L’édito de Baptiste Liger
Même si 2019 n’a pas encore déroulé son générique de fin, ce numéro rituel de décembre vous propose une rétrospective des livres qui ont fait l’année. Non plus selon un classement des vingt meilleurs livres, mais des cent ouvrages qui se sont distingués ces onze derniers mois. L’exercice nous impose une autocritique, forcément salutaire, tant sur certains de nos enthousiasmes, aujourd’hui dissipés, que sur des publications que nous avons sous-estimées ou tout bonnement ratées. De toute manière, faute de recul, anticiper ce que l’Histoire retiendra peut sembler quelque peu présomptueux. Tout ce que l’on peut faire, en l’état, c’est dresser un tableau général des oeuvres que nous avons aimées, qui nous semblent importantes, ayant provoqué le débat ou ayant reçu un bel accueil public ou médiatique.
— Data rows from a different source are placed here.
Lemma send_sms_run payload current_user env w :
  send_sms payload current_user env w =
  match template_text payload current_user (session w) with
  | None => (Raise (HTTPException 404 "Template not found"), w)
  | Some final_message =>
      let units := sms_units (len_str final_message) in
      let total := request_cost final_message payload current_user in
      match wallet_Decimal current_user with
      | None => (Raise (PyException "InvalidOperation"), w)
      | Some current_balance =>
          if Decimal_.ltb current_balance total
          then (Raise (HTTPException 400 "Insufficient funds"), w)
          else
            let args := send_args payload final_message env in
            let w1 :=
              log_gateway_call args
                (after_debit current_user current_balance total
                   (send_description payload) (utcnow env) w) in
            match sms_send env args with
            | gateway_raises _ => (Raise (HTTPException 502 "SMS gateway failed"), w1)
            | SMSMessageData data_message recipients_data =>
                match history_rows current_user final_message units
                        (template_id payload) (utcnow env) recipients_data with
                | None => (Raise (HTTPException 502 "SMS gateway failed"), w1)
                | Some rows =>
                    if enforces_max_length env && negb (forallb fits_message_column rows)
                    then (Raise (HTTPException 502 "SMS gateway failed"), w1)
                    else
                      let t := add_histories rows (database w1) in
                      (Return {| batch_id := None;
                                 summary := data_message;
                                 total_sent := len_list recipients_data;
                                 total_cost_ugx := total;
                                 recipients := recipients_data |},
                       after_broadcast
                         (sms_batch_sent (User.id current_user) data_message
                            (len_list recipients_data) total (utcnow env))
                         env (set_database t (set_session t w1)))
                end
            end
      end
  end.
Proof.
  unfold send_sms, bind at 1. rewrite resolve_template_run.
  destruct (template_text payload current_user (session w)) as [final_message|];
    [|reflexivity].
  unfold bind at 1. rewrite deduct_and_log_wallet_run.
  fold (request_cost final_message payload current_user).
  destruct (wallet_Decimal current_user) as [current_balance|]; [|reflexivity].
  destruct (Decimal_.ltb current_balance _) eqn:Hlt; [reflexivity|].
  cbv zeta. unfold bind at 1, ask, try_except, bind at 1, gateway_send.
  fold (send_args payload final_message env).
  destruct (sms_send env (send_args payload final_message env))
    as [data_message recipients_data | what]; [|reflexivity].
  unfold bind at 1.
  destruct (history_rows current_user final_message
              (sms_units (len_str final_message)) (template_id payload)
              (utcnow env) recipients_data) as [rows|] eqn:Hrows.
  - rewrite (history_loop_Some _ _ _ _ _ rows) by done.
    unfold bind at 1, flush_history, bind at 1, ask, bind at 1, gets, pending_history.
    cbn [session database set_session set_database after_debit log_gateway_call
         add_histories sms_history].
    rewrite drop_app_length.
    destruct (enforces_max_length env && negb (forallb fits_message_column rows));
      [reflexivity|].
    unfold ret, bind at 1, session_commit, modify, bind at 1, bind at 1.
    rewrite broadcast_run. reflexivity.
  - edestruct history_loop_None as [t Ht]; [exact Hrows|].
    rewrite Ht. reflexivity.
Qed.
(** * Anole gene-tree fetcher: the flattener, the checkpoint store and the
      batch engine of [Anole_gene_trees_fetch.py]

    The Python module is embedded function by function.  Remote payloads are
    untyped JSON values, Python exceptions are a [result] type, the module
    globals and the durable checkpoint file are an explicit [world] record
    that every operation threads, and the remote service is a pair of
    response oracles. *)

From Stdlib Require Import ZArith String Ascii List Bool Lia.
From stdpp Require Import base option list gmap strings.

Local Open Scope string_scope.
Local Open Scope Z_scope.
Local Open Scope list_scope.

(** ** JSON payloads and the Python operations applied to them *)

Module Json.

(** What [response.json()] returns.  A [dict] keeps its pairs in insertion
    order; a lookup finds the first pair with the key. *)
#[warnings="-register-all"]
Inductive json : Type :=
| JNull : json
| JBool (b : bool) : json
| JNum (z : Z) : json
| JStr (s : string) : json
| JList (l : list json) : json
| JDict (kvs : list (string * json)) : json.

(** The exceptions that the modelled code can raise. *)
Inductive exn : Type :=
| TimeoutError      (* timeout_decorator.TimeoutError *)
| RequestException  (* transport failure inside requests.get *)
| JSONDecodeError   (* response.json() on a body that is not JSON *)
| TypeError
| AttributeError
| KeyError
| OSError.          (* open() or a write on an output file fails *)

Inductive result (A : Type) : Type :=
| Ok (a : A)
| Raise (e : exn).
Arguments Ok {A} a.
Arguments Raise {A} e.

Definition rbind {A B} (m : result A) (k : A → result B) : result B :=
  match m with
  | Ok a => k a
  | Raise e => Raise e
  end.

(** [x ← m; k] runs [m] and stops at the first exception. *)
#[global] Instance result_bind : MBind result := fun A B k m => rbind m k.
#[global] Instance result_ret : MRet result := fun A a => Ok a.
(** The third scenario: [unsigned short] gets the uniform distribution
    only. *)
Example names_for_unsigned_short :
  benchmark_name <$>
    m_benchmarks
      (add_benchmarks example_thread_options example_block_options
         example_min_grid_size example_generator_type example_engine_name
         example_distribution_name unsigned_short
         (fresh_factory rocrand_xorwow_template example_config))
  = ["xorwow_uniform_ushort_t128_b8"].
Proof. by vm_compute. Qed.

Example names_for_unsigned_int :
  benchmark_name <$>
    m_benchmarks
      (add_benchmarks example_thread_options example_block_options
         512 example_generator_type example_engine_name
         example_distribution_name unsigned_int
         (fresh_factory rocrand_xorwow_template example_config))
  = ["xorwow_uniform_uint_t64_b8"; "xorwow_uniform_uint_t128_b8";
     "xorwow_poisson_t64_b8"; "xorwow_poisson_t128_b8"].
Proof. by vm_compute. Qed.

(** A run of two iterations on a device without failures. *)
Example healthy_run :
  ∃ w,
    run_benchmark (healthy 2) float example_generator
      (normal_distribution float) example_config (initial_world 2)
    = Returned () w
    ∧ data w = false ∧ events w = []
    ∧ bytes_processed (state w) = Some 8192%Z
    ∧ items_processed (state w) = Some 2048%Z
    ∧ length (calls w) = 23%nat.
Proof. eexists. split; [by vm_compute|]. done. Qed.

(** The example naming tells the selected distributions apart. *)
Lemma example_distribution_names_differ T1 T2 D1 D2 :
  D1 ∈ selected_distributions T1 → D2 ∈ selected_distributions T2 →
  example_distribution_name D1 = example_distribution_name D2 → D1 = D2.
Proof.
  intros H1 H2.
  destruct T1; simpl in H1;
    repeat (apply elem_of_cons in H1 as [->|H1]);
    try (by apply elem_of_nil in H1);
    destruct T2; simpl in H2;
    repeat (apply elem_of_cons in H2 as [->|H2]);
    try (by apply elem_of_nil in H2);
    by vm_compute.
Qed.

(** C2 at xorwow and [unsigned long long]. *)
Lemma unsupported_type_registers_nothing_witness :
  output_type_supported unsigned_long_long rocrand_xorwow_template = false
  ∧ add_benchmarks example_thread_options example_block_options
      example_min_grid_size example_generator_type example_engine_name
      example_distribution_name unsigned_long_long
      (fresh_factory rocrand_xorwow_template example_config)
    = fresh_factory rocrand_xorwow_template example_config.
Proof.
  split; [reflexivity|].
  apply unsupported_type_registers_nothing. reflexivity.
Defined.

(** C3 at xorwow and [unsigned int]: the shape (128, 8) carries the Poisson
    distribution once. *)
Lemma integral_types_uniform_and_poisson_witness :
  is_integral unsigned_int = true
  ∧ ∃ new,
      m_benchmarks
        (add_benchmarks example_thread_options example_block_options
           example_min_grid_size example_generator_type example_engine_name
           example_distribution_name unsigned_int
           (fresh_factory rocrand_xorwow_template example_config))
      = [] ++ new
      ∧ occurrences (poisson_alias, (128, 8)) (registered_as <$> new) = 1%nat.
Proof.
  split; [reflexivity|].
  destruct (integral_types_uniform_and_poisson example_thread_options
              example_block_options example_min_grid_size example_generator_type
              example_engine_name example_distribution_name unsigned_int
              (fresh_factory rocrand_xorwow_template example_config) eq_refl)
    as (new & Hnew & _ & Hcount).
  exists new. split; [exact Hnew|].
  apply (Hcount eq_refl (128, 8)). apply list_elem_of_here.
Defined.

(** C4 at xorwow and [float]: three benchmarks for the one retained shape. *)
Lemma floating_point_types_three_distributions_witness :
  output_type_supported float rocrand_xorwow_template = true
  ∧ float ∈ [float; double; half]
  ∧ ∃ new,
      m_benchmarks
        (add_benchmarks example_thread_options example_block_options
           example_min_grid_size example_generator_type example_engine_name
           example_distribution_name float
           (fresh_factory rocrand_xorwow_template example_config))
      = [] ++ new
      ∧ length new = 3%nat.
Proof.
  split; [reflexivity|]. split; [apply list_elem_of_here|].
  destruct (floating_point_types_three_distributions example_thread_options
              example_block_options example_min_grid_size example_generator_type
              example_engine_name example_distribution_name float
              (fresh_factory rocrand_xorwow_template example_config)
              eq_refl (list_elem_of_here _ _))
    as (new & Hnew & Hlength & _).
  exists new. split; [exact Hnew|exact Hlength].
Defined.

(** The names under the example naming are pairwise different. *)
Lemma benchmark_names_unique_witness :
  ∃ new,
    add_all_benchmarks_for_generator example_thread_options example_block_options
      example_min_grid_size example_generator_type example_engine_name
      example_distribution_name rocrand_xorwow_template [] example_config
    = [] ++ new
    ∧ NoDup (benchmark_name <$> new).
Proof.
  destruct (benchmark_names_unique example_thread_options example_block_options
              example_min_grid_size example_generator_type example_engine_name
              example_distribution_name rocrand_xorwow_template [] example_config
              example_distribution_names_differ)
    as (new & Hnew & Hnames & _).
  exists new. split; [exact Hnew|exact Hnames].
Defined.

(** ** The minimum grid size *)

Lemma filter_sublist_weaken {A} (P Q : A → Prop)
    `{∀ x, Decision (P x), ∀ x, Decision (Q x)} (l : list A) :
  (∀ x, P x → Q x) → filter P l `sublist_of` filter Q l.
Proof.
  intros HPQ. induction l as [|x l IH]; [done|].
  rewrite !filter_cons. destruct (decide (P x)) as [HP|HP].
  - rewrite decide_True by auto. by apply sublist_skip.
  - destruct (decide (Q x)); [by apply sublist_cons|done].
Qed.

Lemma registered_for_sublist thread_options block_options (lower higher : N)
    generator_type engine_name distribution_name G config T :
  lower ≤ higher →
  registered_for thread_options block_options higher
    generator_type engine_name distribution_name G config T
  `sublist_of`
  registered_for thread_options block_options lower
    generator_type engine_name distribution_name G config T.
Proof.
  intros Hle. unfold registered_for.
  assert (retained_combinations thread_options block_options higher
          `sublist_of` retained_combinations thread_options block_options lower)
    as Hretained.
  { apply filter_sublist_weaken. intros c. simpl. lia. }
  induction (applicable_distributions G T) as [|D ds IH]; [done|].
  rewrite !bind_cons. apply sublist_app; [|done]. by apply fmap_sublist.
Qed.

(** X4.  Raising the minimum grid size only takes benchmarks away: the
    suite registered with the larger minimum is the suite registered with
    the smaller one with some benchmarks left out, the others unchanged and
    in the same order. *)
Theorem raising_the_minimum_drops_benchmarks thread_options block_options
    (lower higher : N) generator_type engine_name distribution_name G config :
  lower ≤ higher →
  add_all_benchmarks_for_generator thread_options block_options higher
    generator_type engine_name distribution_name G [] config
  `sublist_of`
  add_all_benchmarks_for_generator thread_options block_options lower
    generator_type engine_name distribution_name G [] config.
Proof.
  intros Hle. rewrite !add_all_benchmarks_appends. cbn [app].
  unfold output_types. rewrite !bind_cons.
  repeat (apply sublist_app; [by apply registered_for_sublist|]).
  done.
Qed.

(** ** Further examples *)

(** X5 with a minimum of 2000, which neither 64 * 8 nor 128 * 8 reaches. *)
Lemma nothing_registered_below_minimum_witness :
  add_all_benchmarks_for_generator example_thread_options example_block_options
    2000 example_generator_type example_engine_name example_distribution_name
    rocrand_xorwow_template [] example_config
  = [].
Proof.
  apply nothing_registered_below_minimum.
  intros c Hc. vm_compute in Hc.
  repeat (apply elem_of_cons in Hc as [->|Hc]; [reflexivity|]).
  by apply elem_of_nil in Hc.
Defined.

(** X6 with the naming by kind: the uniform distributions of two value
    types get one name, and the launch shape is still read back. *)
Lemma name_determines_launch_shape_witness :
  get_benchmark_name example_generator_type example_engine_name kind_name
    rocrand_xorwow_template (uniform_distribution unsigned_int None)
    (make_static_config_provider 128 8)
  = get_benchmark_name example_generator_type example_engine_name kind_name
      (other_template 7) (uniform_distribution float None)
      (make_static_config_provider (64 + 64) (2 * 4))
  ∧ make_static_config_provider 128 8 = make_static_config_provider (64 + 64) (2 * 4).
Proof.
  split; [reflexivity|].
  apply (name_determines_launch_shape example_generator_type example_engine_name
           kind_name rocrand_xorwow_template (other_template 7)
           (uniform_distribution unsigned_int None) (uniform_distribution float None)).
  reflexivity.
Defined.

(** X7 with the naming by kind: [xorwow_uniform_t128_b8] is registered for
    [unsigned int] and again for [float]. *)
Lemma same_distribution_name_collides_witness :
  ¬ NoDup (benchmark_name <$>
             add_all_benchmarks_for_generator example_thread_options
               example_block_options example_min_grid_size example_generator_type
               example_engine_name kind_name rocrand_xorwow_template []
               example_config).
Proof.
  apply (same_distribution_name_collides example_thread_options
           example_block_options example_min_grid_size example_generator_type
           example_engine_name kind_name rocrand_xorwow_template example_config
           unsigned_int float
           (uniform_distribution unsigned_int None) (uniform_distribution float None)).
  - apply list_elem_of_here.
  - apply list_elem_of_here.
  - discriminate.
  - reflexivity.
  - discriminate.
Defined.

(** X9 on a device whose first call fails. *)
Lemma allocation_failure_stops_everything_witness :
  succeeds (failing_at 0 1) 0 = false
  ∧ run_benchmark (failing_at 0 1) float example_generator
      (uniform_distribution float None) example_config (initial_world 3)
    = Failed (hipMalloc (1024 * 4))
        {| calls := [hipMalloc (1024 * 4)];
           checked_calls := 1; data := false; events := [];
           state := initial_state 3 |}.
Proof.
  split; [reflexivity|].
  apply (allocation_failure_stops_everything (failing_at 0 1) float
           example_generator (uniform_distribution float None) example_config 3).
  reflexivity.
Defined.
Bref, assumer un mélange de pure subjectivité de goût et d’objectivité disons « journalistique », hors de nos préférences – même si l’un n’empêche pas l’autre…
En premier lieu, il convenait de désigner le livre de l’année. Qui succédera à Philippe Lançon et à son Lambeau ? La littérature française se trouve à nouveau à l’honneur avec une oeuvre pourtant aux antipodes du lauréat de l’an passé. Nous avons ainsi choisi, après des délibérations somme toute assez rapides Les Furtifs d’Alain Damasio, paru mi-avril et resté dans la tête de certains membres de la rédaction – et de l’auteur de ces lignes… Il est en effet difficile de ne pas reconnaître l’ampleur du travail de cet écrivain aujourd’hui quinquagénaire, connu d’un cercle d’admirateurs mais pas forcément du grand public. Cela fait pourtant une vingtaine d’années qu’il propose des fictions très ambitieuses – La Zone du Dehors et La Horde du Contrevent –, généralement classées au rayon « science-fiction ». Un genre souvent regardé de haut en France, alors que cette dernière en est historiquement un berceau (Louis-Sébastien Mercier, Cyrano de Bergerac – l’auteur ! –, Jules Verne, J.-H. Rosnay aîné, Maurice Renard…). Ainsi, on ne s’explique pas qu’aucun des jurys des grands prix d’octobre et novembre n’ait sélectionné Les Furtifs dans ses listes automnales, mettant parfois en lice des volumes anecdotiques tant sur le fond que sur la forme. Ce sont nombre d’enjeux contemporains ( questions sécuritaires, enjeux environnementaux, réflexion sur l’altérité…) qu’Alain Damasio a ici réunis, dans une fiction de près de 700 pages, fruit de dix ans de gestation. L’auteur a pu au passage trouver un équilibre sidérant entre plaisir du lecteur, avec un vrai sens du roman-feuilleton et du thriller, et expérimentations littéraires, avec insertion de signes dans le texte, jeu avec les sonorités et audaces narratives. Outre le désir de mettre en avant les littératures de l’imaginaire et les impressionnantes qualités de ce roman, Lire avait par ailleurs envie de rendre hommage au travail des petites maisons d’édition, en distinguant une enseigne indépendante, La Volte, qui s’est d’ailleurs créée autour de l’auteur…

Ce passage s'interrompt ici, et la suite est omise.